Posso escolher para qual hospital ou paciente vai o meu sangue?
Na doação voluntária comum, não — o sangue vai para o estoque geral do hemocentro e é distribuído conforme a necessidade e a compatibilidade. A exceção é a doação dirigida, permitida em situações específicas para um paciente determinado.
É comum um doador querer ajudar especificamente um amigo, familiar ou uma campanha de um hospital que conhece — mas o funcionamento do sistema de hemoterapia no Brasil segue uma lógica diferente da escolha individual.
Doação voluntária: vai para o estoque geral
Quando você doa em um hemocentro, sua bolsa entra no estoque compartilhado e é distribuída para os hospitais atendidos pela rede conforme:
- A compatibilidade de tipo sanguíneo com os pacientes que precisam
- A urgência e o nível de estoque de cada tipo no momento
- A logística de distribuição entre unidades da rede
Isso garante que o sangue vá para quem mais precisa, e não apenas para quem tem uma rede de contatos maior — um dos pilares da doação altruísta prevista na Lei nº 10.205/2001.

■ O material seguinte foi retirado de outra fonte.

Definition fiatFqToMontgomery_row0 (x4 : Z) :=
  let '(x6, x5) := Mul64 x4 0x66e12d94f3d95620 in
  let '(x8, x7) := Mul64 x4 0x2845b2392b6bec59 in
  let '(x10, x9) := Mul64 x4 0x4699799c49bd6fa6 in
  let '(x12, x11) := Mul64 x4 0x83244c95be79eea2 in
  let '(x13, x14) := Add64 x12 x9 0 in
  let '(x15, x16) := Add64 x10 x7 x14 in
  let '(x17, x18) := Add64 x8 x5 x16 in
  let '(_, x19) := Mul64 x11 0xccd1c8aaee00bc4f in
  let '(x22, x21) := Mul64 x19 0xffffffff00000000 in
  let '(x24, x23) := Mul64 x19 0xffffffffffffffff in
  let '(x26, x25) := Mul64 x19 0xbce6faada7179e84 in
  let '(x28, x27) := Mul64 x19 0xf3b9cac2fc632551 in
  let '(x29, x30) := Add64 x28 x25 0 in
  let '(x31, x32) := Add64 x26 x23 x30 in
  let '(x33, x34) := Add64 x24 x21 x32 in
  let '(_, x36) := Add64 x11 x27 0 in
  let '(x37, x38) := Add64 x13 x29 x36 in
  let '(x39, x40) := Add64 x15 x31 x38 in
  let '(x41, x42) := Add64 x17 x33 x40 in
  let '(x43, x44) := Add64 (add64 x18 x6) (add64 x34 x22) x42 in
  (x37, x39, x41, x43, x44).
Definition fiatFqToMontgomery_row1 (x1 x37 x39 x41 x43 x44 : Z) :=
  let '(x46, x45) := Mul64 x1 0x66e12d94f3d95620 in
  let '(x48, x47) := Mul64 x1 0x2845b2392b6bec59 in
  let '(x50, x49) := Mul64 x1 0x4699799c49bd6fa6 in
  let '(x52, x51) := Mul64 x1 0x83244c95be79eea2 in
  let '(x53, x54) := Add64 x52 x49 0 in
  let '(x55, x56) := Add64 x50 x47 x54 in
  let '(x57, x58) := Add64 x48 x45 x56 in
  let '(x59, x60) := Add64 x37 x51 0 in
  let '(x61, x62) := Add64 x39 x53 x60 in
  let '(x63, x64) := Add64 x41 x55 x62 in
  let '(x65, x66) := Add64 x43 x57 x64 in
  let '(_, x67) := Mul64 x59 0xccd1c8aaee00bc4f in
  let '(x70, x69) := Mul64 x67 0xffffffff00000000 in
  let '(x72, x71) := Mul64 x67 0xffffffffffffffff in
  let '(x74, x73) := Mul64 x67 0xbce6faada7179e84 in
  let '(x76, x75) := Mul64 x67 0xf3b9cac2fc632551 in
  let '(x77, x78) := Add64 x76 x73 0 in
  let '(x79, x80) := Add64 x74 x71 x78 in
  let '(x81, x82) := Add64 x72 x69 x80 in
  let '(_, x84) := Add64 x59 x75 0 in
  let '(x85, x86) := Add64 x61 x77 x84 in
  let '(x87, x88) := Add64 x63 x79 x86 in
  let '(x89, x90) := Add64 x65 x81 x88 in
  let '(x91, x92) := Add64 (add64 (add64 x66 x44) (add64 x58 x46)) (add64 x82 x70) x90 in
  (x85, x87, x89, x91, x92).
Definition fiatFqToMontgomery_row2 (x2 x85 x87 x89 x91 x92 : Z) :=
  let '(x94, x93) := Mul64 x2 0x66e12d94f3d95620 in
  let '(x96, x95) := Mul64 x2 0x2845b2392b6bec59 in
  let '(x98, x97) := Mul64 x2 0x4699799c49bd6fa6 in
  let '(x100, x99) := Mul64 x2 0x83244c95be79eea2 in
  let '(x101, x102) := Add64 x100 x97 0 in
  let '(x103, x104) := Add64 x98 x95 x102 in
  let '(x105, x106) := Add64 x96 x93 x104 in
  let '(x107, x108) := Add64 x85 x99 0 in
  let '(x109, x110) := Add64 x87 x101 x108 in
  let '(x111, x112) := Add64 x89 x103 x110 in
  let '(x113, x114) := Add64 x91 x105 x112 in
  let '(_, x115) := Mul64 x107 0xccd1c8aaee00bc4f in
  let '(x118, x117) := Mul64 x115 0xffffffff00000000 in
  let '(x120, x119) := Mul64 x115 0xffffffffffffffff in
  let '(x122, x121) := Mul64 x115 0xbce6faada7179e84 in
  let '(x124, x123) := Mul64 x115 0xf3b9cac2fc632551 in
  let '(x125, x126) := Add64 x124 x121 0 in
  let '(x127, x128) := Add64 x122 x119 x126 in
  let '(x129, x130) := Add64 x120 x117 x128 in
  let '(_, x132) := Add64 x107 x123 0 in
  let '(x133, x134) := Add64 x109 x125 x132 in
  let '(x135, x136) := Add64 x111 x127 x134 in
  let '(x137, x138) := Add64 x113 x129 x136 in
  let '(x139, x140) := Add64 (add64 (add64 x114 x92) (add64 x106 x94)) (add64 x130 x118) x138 in
  (x133, x135, x137, x139, x140).
Definition fiatFqToMontgomery_row3 (x3 x133 x135 x137 x139 x140 : Z) :=
  let '(x142, x141) := Mul64 x3 0x66e12d94f3d95620 in
  let '(x144, x143) := Mul64 x3 0x2845b2392b6bec59 in
  let '(x146, x145) := Mul64 x3 0x4699799c49bd6fa6 in
  let '(x148, x147) := Mul64 x3 0x83244c95be79eea2 in
  let '(x149, x150) := Add64 x148 x145 0 in
  let '(x151, x152) := Add64 x146 x143 x150 in
  let '(x153, x154) := Add64 x144 x141 x152 in
  let '(x155, x156) := Add64 x133 x147 0 in
  let '(x157, x158) := Add64 x135 x149 x156 in
  let '(x159, x160) := Add64 x137 x151 x158 in
  let '(x161, x162) := Add64 x139 x153 x160 in
  let '(_, x163) := Mul64 x155 0xccd1c8aaee00bc4f in
  let '(x166, x165) := Mul64 x163 0xffffffff00000000 in
  let '(x168, x167) := Mul64 x163 0xffffffffffffffff in
  let '(x170, x169) := Mul64 x163 0xbce6faada7179e84 in
  let '(x172, x171) := Mul64 x163 0xf3b9cac2fc632551 in
  let '(x173, x174) := Add64 x172 x169 0 in
  let '(x175, x176) := Add64 x170 x167 x174 in
  let '(x177, x178) := Add64 x168 x165 x176 in
  let '(_, x180) := Add64 x155 x171 0 in
  let '(x181, x182) := Add64 x157 x173 x180 in
  let '(x183, x184) := Add64 x159 x175 x182 in
  let '(x185, x186) := Add64 x161 x177 x184 in
  let '(x187, x188) := Add64 (add64 (add64 x162 x140) (add64 x154 x142)) (add64 x178 x166) x186 in
  (x181, x183, x185, x187, x188).
Definition fiatFqToMontgomery (arg1 : limbs) : limbs :=
  let x1 := arg1.[1] in
  let x2 := arg1.[2] in
  let x3 := arg1.[3] in
  let x4 := arg1.[0] in
  let '(x37, x39, x41, x43, x44) := fiatFqToMontgomery_row0 x4 in
  let '(x85, x87, x89, x91, x92) := fiatFqToMontgomery_row1 x1 x37 x39 x41 x43 x44 in
  let '(x133, x135, x137, x139, x140) := fiatFqToMontgomery_row2 x2 x85 x87 x89 x91 x92 in
  let '(x181, x183, x185, x187, x188) := fiatFqToMontgomery_row3 x3 x133 x135 x137 x139 x140 in
  let '(x189, x190) := Sub64 x181 0xf3b9cac2fc632551 0 in
  let '(x191, x192) := Sub64 x183 0xbce6faada7179e84 x190 in
  let '(x193, x194) := Sub64 x185 0xffffffffffffffff x192 in
  let '(x195, x196) := Sub64 x187 0xffffffff00000000 x194 in
  let '(_, x198) := Sub64 x188 0 x196 in
  let x199 := fiatFqCmovznzU64 x198 x189 x181 in
  let x200 := fiatFqCmovznzU64 x198 x191 x183 in
  let x201 := fiatFqCmovznzU64 x198 x193 x185 in
  let x202 := fiatFqCmovznzU64 x198 x195 x187 in
  [x199; x200; x201; x202].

Campanhas organizadas para um hospital específico
Quando uma campanha é divulgada em nome de um hospital ou instituição parceira (como as campanhas visíveis no BloodLink), o reforço de estoque tende a beneficiar aquela unidade, mas tecnicamente a bolsa ainda passa pelo mesmo processo de triagem e pode ser realocada conforme a necessidade da rede.
Doação dirigida: a exceção
Existe uma modalidade chamada doação dirigida (ou autóloga, quando é para o próprio doador), usada em casos específicos — como preparação para cirurgias eletivas ou pacientes com necessidades imunológicas raras. Ela exige indicação médica formal e não está disponível para qualquer solicitação espontânea.
Por que vale doar mesmo sem saber quem vai receber
Cada doação reforça o estoque que atende toda a rede de hospitais — incluindo, potencialmente, a pessoa que você queria ajudar. Divulgar a campanha específica para outros doadores costuma ter mais impacto direto do que tentar direcionar sua própria bolsa.